S.K. Roy was so kind to me. Once he asked me if I knew Dilip Kumar Roy, the great Indian singer who was known as the golden voice. Perhaps you have heard his name. He was the dearest disciple of Sri Aurobindo and the Mother. When I was only thirteen or fourteen years old, I basked in the sunshine of Dilip Roy’s compassion and love. We lived on the same street, and once I gave him two hundred poems of mine. He corrected them and appreciated them. I also wrote something about his father, a great poet and revolutionary, so he was full of affection for me.

When S.K. Roy asked me if I knew him, I said, “Dilip Roy? Yes.” Then I told him all about my closest connection. I told him that when I came here, I wrote a letter to Dilip Roy, who opened up his own ashram. I told S.K. Roy all my experiences with him from my adolescent years. S.K. Roy was so happy because he and Dilip Roy were very close friends.

Mrs. Tripathi: Your brother is still in the ashram?

Sri Chinmoy:& One brother, Mantu, is still there. I dedicated the weightlifting demonstration to him for his birthday.

Sri Chinmoy: I never dreamt of composing thousands of songs. Now in English and Bengali — forgive me, I am bragging — 15,000 songs go to my credit. I not only wrote the words, but I also set them to music. In India I was a singer, good or bad, but here people have appreciated my singing voice. Encouragement is of paramount importance. If we are encouraged, then we go forward. If we are discouraged, then we need adamantine will-power to cross the discouragement-barrier.

In my weightlifting, Bill Pearl — five-time Mr. Universe and the 20th Century’s Best Built Man — encouraged me like anything. He encouraged me from when I started lifting 40 pounds. This time for my weightlifting anniversary, he was the Master of Ceremonies.

In every field I have been encouraged. At the Ashram also, I happened to be a writer, but by far the best author wanted me to be his translator. There were so many holding highest degrees, but he did not like their translations. He wanted me to be his translator. So again I was encouraged.

Everywhere I have been encouraged, encouraged. Here, when I started composing songs, people were appreciating them, so I got inspiration. Encouragement we all need. Again, if there is discouragement, we need adamantine will-power. If we want to do something, no matter how we are discouraged on the way, we have to go forward.

Mrs. Tripathi: I must say, your singers sang such beautiful bhajans on the 2nd of October for the observance of Gandhi's birthday at the Gandhi statue in Manhattan.

Sri Chinmoy: Please allow me to introduce you to Ranjana. Ranjana is the leader of that group.

Ranjana: Thank you for inviting us.

Mrs. Tripathi: The compositions were beautiful, and they were very well sung. They stopped the traffic. People just stopped there, got out of their cars and listened.

Ranjana: We were so happy to be able to perform at the Gandhi statue.

Mrs. Tripathi: I thank you so much for your time. It has been so wonderful.

Sri Chinmoy: It was so kind of you to be with us.
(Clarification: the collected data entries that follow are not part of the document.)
(** The [/score] branch. *)
Definition score_command (text : string) (chat_id : Z) : Py unit :=
  py_try
    (score <-- py_lift (py_int (strip (replace text "/score" ""))) ;;
     if (0 <=? score) && (score <=? 100) then
       set_search_preferences chat_id None None (Some score) None ;;;
       send_message chat_id
         ("✅ Minimum match score updated to: " +:+ py_str score +:+ "%") None
     else send_message chat_id "❌ Score must be between 0 and 100." None)
    (fun _ => send_message chat_id "❌ Please enter a valid number." None).

(** The [/time] branch: [time_str and len(time_str) == 5 and ":" in time_str]. *)
Definition time_command (text : string) (chat_id : Z) : Py unit :=
  let time_str := strip (replace text "/time" "") in
  if negb (String.eqb time_str "") && Nat.eqb (String.length time_str) 5
     && contains time_str ":"
  then set_search_preferences chat_id None None None (Some time_str) ;;;
       send_message chat_id
         ("✅ Daily notification time updated to: " +:+ time_str) None
  else send_message chat_id time_format_msg None.

Definition set_active (chat_id : Z) (b : bool) (reply : string) : Py unit :=
  let chat_id_str := py_str chat_id in
  u <-- get_users ;;
  match u !! chat_id_str with
  | Some _ => user_update chat_id_str (set_active_field b) ;;; save_users ;;;
              send_message chat_id reply None
  | None => py_ret tt
  end.

Definition parse_command (text0 : string) (chat_id : Z) (skip_welcome : bool)
  : Py unit :=
  let text := strip text0 in
  if startswith text "/start" then
    is_new_user <-- register_user chat_id ;;
    if negb skip_welcome && (is_new_user || String.eqb text "/start")
    then send_message chat_id welcome_msg None ;;; ask_for_resume chat_id
    else py_ret tt
  else if startswith text "/help" then
    send_message chat_id help_msg (Some "Markdown")
  else if startswith text "/preferences" then preferences_command text chat_id
  else if startswith text "/keywords" then keywords_command text chat_id
  else if startswith text "/location" then location_command text chat_id
  else if startswith text "/score" then score_command text chat_id
  else if startswith text "/time" then time_command text chat_id
  else if startswith text "/jobs" then
    send_message chat_id
      "🔍 Searching for jobs matching your profile... This may take a minute." None ;;;
    emit (ESpawn SendJobsToUser chat_id)
  else if startswith text "/analyze" then
    send_message chat_id "📋 Analyzing your resume... This may take a minute." None ;;;
    emit (ESpawn SendResumeAnalysis chat_id)
  else if startswith text "/pause" then
    set_active chat_id false "⏸️ Job notifications paused. Type /resume to restart."
  else if startswith text "/resume" then
    set_active chat_id true "▶️ Job notifications resumed!"
  else (* [/extract] only evaluates [self.send_message]; other text is ignored *)
    py_ret tt.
We have enjoyed your company, and we shall only increase and illumine our friendship. Here we had such a wonderful time. I pray to our Lord Beloved Supreme to make you the choicest instrument of our beloved Mother India to spread her light throughout the length and breadth of the world. May you be the supremely choice instrument spreading Mother India’s sempiternal light. You have been to so many countries! I am absolutely sure you have offered Mother India’s inner light, pristine beauty and purity, and I would like you to continue.
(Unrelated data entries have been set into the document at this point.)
(* ===== verification/PathMapDB.v ===== *)
(** * PathMapDB: the map that remembers directory moves, links and permission
    changes (src/pathmap_db.h, src/pathmap_db.cc)

    State, search, remapping of a user path to a system path, the four update
    operations, replay of database entries and snapshots. *)
From S2P Require Import Prelude CppString Proto.

Record PMEntry := mk_PMEntry {
  pm_type : MappingType;
  pm_target : cstr;
  pm_permissionTimeStamp : Z;
}.

#[export] Instance PMEntry_eq_dec : EqDecision PMEntry.
Proof. solve_decision. Defined.

(** The object without its reader count and lock: every operation is atomic. *)
Record PathMapDB := mk_PathMapDB {
  snapshotVersion : Z;
  snapshot : gmap (list ascii) PMEntry;
}.

Inductive CallingType := LOOKUP | READLINK.

(** Linux limits. *)
Definition NAME_MAX : Z := 255.
Definition PATH_MAX : Z := 4096.
Definition MAXSYMLINKS : Z := 20.

Definition PathMapDB_new : PathMapDB := mk_PathMapDB 0 ∅.

Definition getSnapshotVersion (db : PathMapDB) : Z := snapshotVersion db.

(** ** Searching the snapshot *)

(** The entry is one the search does not remap (first condition of the method). *)
Definition dont_remap (e : PMEntry) (followReuse followSymlink : bool) : bool :=
  bool_decide (pm_type e = NONE)
  || (negb followSymlink && bool_decide (pm_type e = SYMLINK))
  || (negb followReuse && bool_decide (pm_type e = REUSE)).

Fixpoint searchPathRecursive (fuel : nat) (m : gmap (list ascii) PMEntry) (path : cstr) (maxTimeStamp : Z)
    (followReuse followSymlink : bool) : option (bool * cstr * Z) :=
  match fuel with
  | O => None
  | S f =>
    let ts := match m !! path with
              | Some e => Z.max maxTimeStamp (pm_permissionTimeStamp e)
              | None => maxTimeStamp
              end in
    let found := match m !! path with
                 | Some e => negb (dont_remap e followReuse followSymlink)
                 | None => false
                 end in
    if found then Some (true, path, ts)
    else
      let pos := find_last_of (lit "/") path in
      if NAME_MAX <? wrap64 (size_ path - 1 - pos) then Some (false, path, - ENAMETOOLONG)
      else if pos =? npos then Some (false, path, ts)
      else searchPathRecursive f m (erase path pos npos) ts followReuse true
  end.

(** ** Undoing the path manipulation of the iointercept library *)

Fixpoint colons_to_slashes (fuel : nat) (path : cstr) : cstr :=
  match fuel with
  | O => path
  | S f => let pos := find_first_of (lit ":") path 0 in
           if pos =? npos then path else colons_to_slashes f (set_char path pos "/"%char)
  end.

Definition iointercept (path : cstr) : cstr :=
  let pos := find_first_of (lit ":") path 0 in
  if pos =? npos then path
  else
    let end_ := find_first_of (lit "/") path pos in
    let path := erase path pos (wrap64 (end_ - pos + 1)) in
    colons_to_slashes (length path) path.

(** ** User path to system path *)

(** The [while] loop. [None]: the loop did not end within [fuel] rounds.
    [systemPath.replace(0, temp.size(), target)] cannot throw (position 0). *)
Fixpoint toSystemPath_loop (fuel : nat) (m : gmap (list ascii) PMEntry) (temp systemPath : cstr)
    (maxTimeStamp : Z) (followReuse followSymlink : bool) (numLinksFollowed : Z) : option (cstr * Z) :=
  match fuel with
  | O => None
  | S f =>
    match searchPathRecursive (S (length temp)) m temp maxTimeStamp followReuse followSymlink with
    | None => None
    | Some (false, _, ts) => Some (systemPath, ts)
    | Some (true, temp, ts) =>
      match m !! temp with
      | None => None
      | Some e =>
        let numLinksFollowed := if bool_decide (pm_type e = SYMLINK) then numLinksFollowed + 1
                                else numLinksFollowed in
        if bool_decide (pm_type e = SYMLINK) && (MAXSYMLINKS <? numLinksFollowed)
        then Some (systemPath, - ELOOP)
        else
          let followReuse := negb (bool_decide (pm_type e = MOVE)) in
          match replace systemPath 0 (size_ temp) (pm_target e) with
          | None => None
          | Some systemPath =>
            toSystemPath_loop f m systemPath systemPath ts followReuse followSymlink numLinksFollowed
          end
      end
    end
  end.

(** [toSystemPath]: the system path and the permission time stamp (or a negated
    error code in its place). *)
Definition toSystemPath (fuel : nat) (db : PathMapDB) (user_path : cstr) (ctype : CallingType)
    : option (cstr * Z) :=
  let followSymlink := match ctype with LOOKUP => false | READLINK => true end in
  let systemPath := iointercept user_path in
  if PATH_MAX <? size_ systemPath then Some (systemPath, - ENAMETOOLONG)
  else toSystemPath_loop fuel (snapshot db) systemPath systemPath 0 true followSymlink 0.

(** ** Updates *)

Definition reuse_name (version : Z) : cstr := lit "|reuse_" ++ to_string version.

(** [snapshot[k]] of [unordered_map]: creates a value-initialised entry when
    there is none. *)
Definition pm_at (m : gmap (list ascii) PMEntry) (k : cstr) : PMEntry * gmap (list ascii) PMEntry :=
  match m !! k with
  | Some e => (e, m)
  | None => (mk_PMEntry UNSET [] 0, <[k := mk_PMEntry UNSET [] 0]> m)
  end.

Definition addSoftLink (origin destination : cstr) : M PathMapDB unit := λ db,
  let origin := iointercept origin in
  let destination := iointercept destination in
  let v := snapshotVersion db + 1 in
  let m := snapshot db in
  match m !! origin with
  | Some e =>
    if bool_decide (pm_type e = REUSE)
    then Ret tt (mk_PathMapDB v (<[pm_target e := mk_PMEntry SYMLINK destination 0]> m))
    else AssertFail (mk_PathMapDB v m)
  | None => Ret tt (mk_PathMapDB v (<[origin := mk_PMEntry SYMLINK destination 0]> m))
  end.

Definition addPermissionChange (path : cstr) : M PathMapDB unit := λ db,
  let path := iointercept path in
  let v := snapshotVersion db + 1 in
  let m := snapshot db in
  let e' := match m !! path with
            | Some e => mk_PMEntry (pm_type e) (pm_target e) v
            | None => mk_PMEntry NONE [] v
            end in
  Ret tt (mk_PathMapDB v (<[path := e']> m)).

(** The special case at the end of [addDirectoryMove]. *)
Definition drop_circular (m : gmap (list ascii) PMEntry) (origin destination : cstr)
    : gmap (list ascii) PMEntry :=
  let '(e, m) := pm_at m destination in
  if bool_decide (destination = pm_target e) then delete origin (delete destination m) else m.

Definition addDirectoryMove (origin destination : cstr) : M PathMapDB unit := λ db,
  let origin := iointercept origin in
  let destination := iointercept destination in
  let v := snapshotVersion db + 1 in
  let m := snapshot db in
  match m !! origin with
  | None =>
    let m := <[destination := mk_PMEntry MOVE origin 0]> m in
    let m := <[origin := mk_PMEntry REUSE (reuse_name v) 0]> m in
    Ret tt (mk_PathMapDB v (drop_circular m origin destination))
  | Some e =>
    let type := pm_type e in
    if bool_decide (type = MOVE) || bool_decide (type = REUSE) then
      let m := <[destination := mk_PMEntry MOVE (pm_target e) (pm_permissionTimeStamp e)]> m in
      let m := if bool_decide (type = REUSE)
               then alter (λ e, mk_PMEntry (pm_type e) (reuse_name v) (pm_permissionTimeStamp e)) origin m
               else delete origin m in
      Ret tt (mk_PathMapDB v (drop_circular m origin destination))
    else AssertFail (mk_PathMapDB v m)
  end.

Definition addUnlink (path : cstr) : M PathMapDB unit := λ db,
  let path := iointercept path in
  Ret tt (mk_PathMapDB (snapshotVersion db + 1) (delete path (snapshot db))).

Definition hasMapping (db : PathMapDB) (path : cstr) : bool :=
  bool_decide (is_Some (snapshot db !! iointercept path)).

(** ** Replaying database entries *)

(** The [switch] of [updateSnapshot]; [false] is its [default] branch, which
    resets the object and makes the function return [-EINVAL]. *)
Definition apply_entry (e : db_entry) : M PathMapDB bool :=
  match de_type e with
  | db_entry_Type_MOVE => addDirectoryMove (de_origin e) (de_target e) ;;; mret_ true
  | db_entry_Type_SYMLINK => addSoftLink (de_origin e) (de_target e) ;;; mret_ true
  | db_entry_Type_NONE => addPermissionChange (de_origin e) ;;; mret_ true
  | db_entry_Type_REMOVED => addUnlink (de_origin e) ;;; mret_ true
  | db_entry_Type_INVALID _ => put_ (mk_PathMapDB 0 ∅) ;;; mret_ false
  end.

Fixpoint update_loop (entries : list db_entry) (currentVersion fromVersion : Z) : M PathMapDB bool :=
  match entries with
  | [] => mret_ true
  | e :: es =>
    let currentVersion := currentVersion + 1 in
    if currentVersion <? fromVersion then update_loop es currentVersion fromVersion
    else let! ok := apply_entry e in
         if ok : bool then update_loop es currentVersion fromVersion else mret_ false
  end.

Definition updateSnapshot (entries : list db_entry) (fromVersion toVersion : Z) : M PathMapDB Z :=
  assert_ (Z.of_nat (length entries) =? wrap64 (toVersion - fromVersion)) ;;;
  let! v := gets_ snapshotVersion in
  assert_ (fromVersion <=? v) ;;;
  if toVersion <=? v then mret_ 0
  else
    let! ok := update_loop entries v fromVersion in
    if ok : bool then
      modify_ (λ db, mk_PathMapDB toVersion (snapshot db)) ;;; mret_ 0
    else mret_ (- EINVAL).

(** ** Snapshots *)

(** [iter] is the iteration order of the [unordered_map]. *)
Definition serializeSnapshot
    (iter : gmap (list ascii) PMEntry → list (cstr * PMEntry)) (db : PathMapDB) : db_snapshot :=
  mk_db_snapshot (snapshotVersion db)
    (map (λ '(k, e), mk_db_snapshot_entry k (pm_type e) (Some (pm_target e)) (pm_permissionTimeStamp e))
       (iter (snapshot db))).

Definition load_entry (m : gmap (list ascii) PMEntry) (e : db_snapshot_entry) : gmap (list ascii) PMEntry :=
  <[se_origin e := mk_PMEntry (se_type e) (default [] (se_target e)) (se_permissiontimestamp e)]> m.

Definition loadSnapshot (serialized : db_snapshot) : M PathMapDB Z := λ db,
  if snapshot_version serialized <=? snapshotVersion db then Ret 0 db
  else Ret 0 (mk_PathMapDB (snapshot_version serialized)
                (fold_left load_entry (snapshot_entries serialized) ∅)).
Our philosophy is progress, progress, progress and self-transcendence. What you have done is good. But God within us wants us to be better, best and perfect, to increase our divine qualities, to serve Him in every possible way. You are now carrying the supreme message of Mother India here to America. Not only to America, but to the East, West, North, South — everywhere. I pray to the Absolute Supreme for you to spread His infinite Light. This is my most sincere prayer, coming from the inmost recesses of my heart.

Mrs. Tripathi: Thank you so much. It is the most beautiful blessing. Thank you very much.